# teeth good but bad breath



## Pamela (Sep 9, 2008)

My dogs teeth are both good and I spray them daily but their saliva seems to smell - or something lol - I use Chicken Soup for the Dog Lovers Soul food - do you think I should change? or another suggestion for the breath cause when they lick their fur then that smells. I jsut gave them a bath last nite and I could smell that "smell" this am but its not the coat - puzzled. also after a few days they get that "dirty feet" smell - help! lol


----------



## mom24doggies (Mar 28, 2011)

Trevvor has good teeth too, but his breath still smells sometimes. Usually it's right after he wakes up from a nap or in the morning...so I'm guessing that it's something similar to our "morning breath". Usually, it smells like his food, just a little bit, eh, ranker.  He eats a fish-based food, so I expect some odor.


----------



## liljaker (Aug 6, 2011)

A suggestion that gets great reviews is Leba III spray. Do a google search to price compare. Not only does it help with breath, it also works on tartar, etc. I have been using it for almost 3 weeks now and it is impressive. We didn't have the breath problem -- only tartar -- but the stuff is good.


----------



## outwest (May 1, 2011)

My pup has good teeth. I was using lamb and brown rice food until a couple weeks ago. Her breath smelled.

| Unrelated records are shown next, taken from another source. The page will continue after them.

(** C7 (as amended).  Second generation: with a venue, the query is the
    space-join of the non-empty parts of venue, address, district, city
    and "France"; without one, of title, city and "France"; either way it
    ends with the city followed by "France".  First generation: the query
    is the space-join of the non-empty parts of title, venue and city,
    whether there is a venue or not, and it ends with the city. *)
Theorem buildSearchQuery_policy (row : Row) :
  (venueOf row <> "" ->
   Gen2.buildSearchQuery row
   = String.concat " "
       (List.filter nonEmpty
          [venueOf row; strOr (row_location_address row) "";
           strOr (row_location_district row) ""; cityOf row; "France"]))
  /\ (venueOf row = "" ->
      Gen2.buildSearchQuery row
      = String.concat " "
          (List.filter nonEmpty [titleOf row; cityOf row; "France"]))
  /\ endsWith "France" (Gen2.buildSearchQuery row)
  /\ endsWith (cityOf row ++ " France") (Gen2.buildSearchQuery row)
  /\ Gen1.buildSearchQuery row
     = String.concat " "
         (List.filter nonEmpty [titleOf row; venueOf row; cityOf row])
  /\ endsWith (cityOf row) (Gen1.buildSearchQuery row).
Proof.
  assert (Hend : endsWith (cityOf row ++ " France")
                          (Gen2.buildSearchQuery row)).
  { unfold Gen2.buildSearchQuery, joinNonEmpty.
    fold (venueOf row) (cityOf row) (titleOf row).
    destruct (nonEmpty (venueOf row)).
    - change [venueOf row; strOr (row_location_address row) "";
              strOr (row_location_district row) ""; cityOf row; "France"]
        with ([venueOf row; strOr (row_location_address row) "";
               strOr (row_location_district row) ""]
              ++ [cityOf row; "France"])%list.
      rewrite filter_app_tail. apply concat_ends.
    - change [titleOf row; cityOf row; "France"]
        with ([titleOf row] ++ [cityOf row; "France"])%list.
      rewrite filter_app_tail. apply concat_ends. }
  split; [|split; [|split; [|split; [|split]]]].
  - intros Hv. apply nonEmpty_true in Hv.
    unfold Gen2.buildSearchQuery, joinNonEmpty.
    fold (venueOf row) (cityOf row). rewrite Hv. reflexivity.
  - intros Hv. apply nonEmpty_false in Hv.
    unfold Gen2.buildSearchQuery, joinNonEmpty.
    fold (venueOf row) (cityOf row) (titleOf row). rewrite Hv. reflexivity.
  - eapply endsWith_trans; [|exact Hend].
    exists (cityOf row ++ " "). rewrite append_assoc. reflexivity.
  - exact Hend.
  - reflexivity.
  - rewrite gen1_query_parts. apply concat_ends1.
Qed.

Lemma buildSearchQuery_policy_witness :
  Gen2.buildSearchQuery libraryRow
  = "Bibliotheque Meriadeck 85 cours du Marechal Juin Bordeaux France"
  /\ Gen2.buildSearchQuery (withImage JNull) = "Concert Bordeaux France".
Proof.
  split.
  - rewrite (proj1 (buildSearchQuery_policy libraryRow)).
    + reflexivity.
    + discriminate.
  - rewrite (proj1 (proj2 (buildSearchQuery_policy (withImage JNull)))).
    + reflexivity.
    + reflexivity.
Defined.

(** C7, counterexample: the first generation puts the title first
    although the row has a venue, leaves out the address, and does not
    append "France"; on a row without a venue it gives title and city
    only. *)
Lemma buildSearchQuery_first_generation_differs :
  venueOf libraryRow <> ""
  /\ Gen1.buildSearchQuery libraryRow
     = "Atelier lecture Bibliotheque Meriadeck Bordeaux"
  /\ Gen1.buildSearchQuery libraryRow
     <> String.concat " "
          (List.filter nonEmpty
             [venueOf libraryRow; strOr (row_location_address libraryRow) "";
              strOr (row_location_district libraryRow) ""; cityOf libraryRow;
              "France"])
  /\ ~ endsWith "France" (Gen1.buildSearchQuery libraryRow)
  /\ venueOf (withImage JNull) = ""
  /\ Gen1.buildSearchQuery (withImage JNull) = "Concert Bordeaux"
  /\ Gen1.buildSearchQuery (withImage JNull)
     <> String.concat " "
          (List.filter nonEmpty
             [titleOf (withImage JNull); cityOf (withImage JNull); "France"]).
Proof.
  split; [|split; [|split; [|split; [|split; [|split]]]]].
  - discriminate.
  - reflexivity.
  - vm_compute. discriminate.
  - intros H. apply endsWith_last in H. vm_compute in H. discriminate H.
  - reflexivity.
  - reflexivity.
  - vm_compute. discriminate.
Qed.

(* ===================================================================== *)
(** ** The image field *)
(* ===================================================================== *)

(** C8.  [isMissingImage] is true for an absent or null field, an empty
    or whitespace-only string, an empty array, and an object with neither
    a url nor an href; it is false for a string that is not blank, a
    non-empty array (so one whose first element carries a url) and an
    object with a url.  On a string it is true exactly when the string
    is made of white-space characters only, those of the language: the
    ASCII ones and the no-break space, the byte order mark and the
    other Unicode spaces and line separators. *)
Theorem isMissingImage_shapes (row : Row) :
  let v := row_location_image row in
  (v = JUndefined -> isMissingImage row = true)
  /\ (v = JNull -> isMissingImage row = true)
  /\ (forall s, v = JStr s -> trim s = "" -> isMissingImage row = true)
  /\ (v = JArr [] -> isMissingImage row = true)
  /\ (forall fields, v = JObj fields ->
        truthy (assoc "url" fields) = false ->
        truthy (assoc "href" fields) = false ->
        isMissingImage row = true)
  /\ (forall s, v = JStr s -> trim s <> "" -> isMissingImage row = false)
  /\ (forall first others, v = JArr (first :: others) ->
        isMissingImage row = false)
  /\ (forall fields, v = JObj fields ->
        truthy (assoc "url" fields) = true ->
        isMissingImage row = false)
  /\ (forall s, v = JStr s -> (isMissingImage row = true <-> blank s)).
Proof.
  unfold isMissingImage. cbv zeta.
  split; [|split; [|split; [|split; [|split; [|split; [|split; [|split]]]]]]].
  - intros ->. reflexivity.
  - intros ->. reflexivity.
  - intros s -> Ht. rewrite Ht. reflexivity.
  - intros ->. reflexivity.
  - intros fields -> Hu Hh. unfold jor, getProp. rewrite Hu, Hh. reflexivity.
  - intros s -> Ht. destruct (String.eqb_spec (trim s) ""); congruence.
  - intros first others ->. reflexivity.
  - intros fields -> Hu. unfold jor, getProp. rewrite Hu, Hu. reflexivity.
  - intros s ->. rewrite <- trim_blank. apply String.eqb_eq.
Qed.

(** The seven shapes of the specification, and a string of a space, a
    no-break space and a byte order mark. *)
Lemma isMissingImage_shapes_witness :
  isMissingImage (withImage JNull) = true
  /\ isMissingImage (withImage (JStr "")) = true
  /\ isMissingImage (withImage (JStr "   ")) = true
  /\ isMissingImage (withImage (JArr [])) = true
  /\ isMissingImage (withImage (JObj [])) = true
  /\ isMissingImage (withImage (JStr "http://x")) = false
  /\ isMissingImage (withImage (JArr [JObj [("url", JStr "http://x")]])) = false
  /\ isMissingImage (withImage (JObj [("url", JStr "http://x")])) = false
  /\ isMissingImage (withImage (JStr (" " ++ nbsp ++ bom))) = true.
Proof.
  split; [|split; [|split; [|split; [|split; [|split; [|split; [|split]]]]]]].
  - destruct (isMissingImage_shapes (withImage JNull)) as (_ & H & _).
    apply H. reflexivity.
  - destruct (isMissingImage_shapes (withImage (JStr "")))
      as (_ & _ & H & _).
    apply (H ""); reflexivity.
  - destruct (isMissingImage_shapes (withImage (JStr "   ")))
      as (_ & _ & H & _).
    apply (H "   "); reflexivity.
  - destruct (isMissingImage_shapes (withImage (JArr [])))
      as (_ & _ & _ & H & _).
    apply H. reflexivity.
  - destruct (isMissingImage_shapes (withImage (JObj [])))
      as (_ & _ & _ & _ & H & _).
    apply (H []); reflexivity.
  - destruct (isMissingImage_shapes (withImage (JStr "http://x")))
      as (_ & _ & _ & _ & _ & H & _).
    apply (H "http://x"); [reflexivity | discriminate].
  - destruct (isMissingImage_shapes
                (withImage (JArr [JObj [("url", JStr "http://x")]])))
      as (_ & _ & _ & _ & _ & _ & H & _).
    apply (H (JObj [("url", JStr "http://x")]) []). reflexivity.
  - destruct (isMissingImage_shapes
                (withImage (JObj [("url", JStr "http://x")])))
      as (_ & _ & _ & _ & _ & _ & _ & H & _).
    apply (H [("url", JStr "http://x")]); reflexivity.
  - destruct (isMissingImage_shapes (withImage (JStr (" " ++ nbsp ++ bom))))
      as (_ & _ & H & _).
    apply (H (" " ++ nbsp ++ bom)); reflexivity.
Defined.

(* ===================================================================== *)
(** ** Cache merge *)
(* ===================================================================== *)

Section CacheMerge.
Implicit Types (store : gmap string Entry) (pr : option Entry)
               (id slug k : string) (entry e : Entry).

(** *** Reading and writing a key *)

Lemma inheritedName_proto k :
  inheritedName k = false -> String.eqb k "__proto__" = false.
Proof.
  intros H. destruct (String.eqb_spec k "__proto__") as [->|_];
    [discriminate H | reflexivity].
Qed.

Lemma inheritedKey_false pr k :
  inheritedKey pr k = false ->
  inheritedName k = false
  /\ match pr with Some e => entryProp e k | None => None end = None.
Proof.
  unfold inheritedKey. intros H. apply orb_false_iff in H as [Hn Hp].
  split; [exact Hn|]. destruct pr as [e|]; [|reflexivity].
  apply bool_decide_eq_false in Hp.
  destruct (entryProp e k); [|reflexivity]. exfalso. apply Hp. eauto.
Qed.

Lemma inheritedKey_empty pr : inheritedKey pr "" = false.
Proof. destruct pr; reflexivity. Qed.

(** On a key that is not inherited, reading is the lookup among the own
    properties. *)
Lemma getKey_plain store pr k :
  inheritedKey pr k = false ->
  getKey store pr k
  = match store !! k with Some e => GotEntry e | None => GotNothing end.
Proof.
  intros H. apply inheritedKey_false in H as [Hn Hp].
  unfold getKey. destruct (store !! k); [reflexivity|].
  rewrite (inheritedName_proto _ Hn), Hp, Hn. reflexivity.
Qed.

Lemma getKey_own store pr k e :
  store !! k = Some e -> getKey store pr k = GotEntry e.
Proof. intros H. unfold getKey. rewrite H. reflexivity. Qed.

I switched to chicken and her breath no longer smells, although I think I should have put up with the lamb smell a little longer. It wasn't that bad.


----------



## CT Girl (Nov 17, 2010)

I really have no idea but it may be worth mentioning to the vet next time you are in. Since it is both dogs it probably does not indicate a health issue but perhaps they might provide insight into the cause.


----------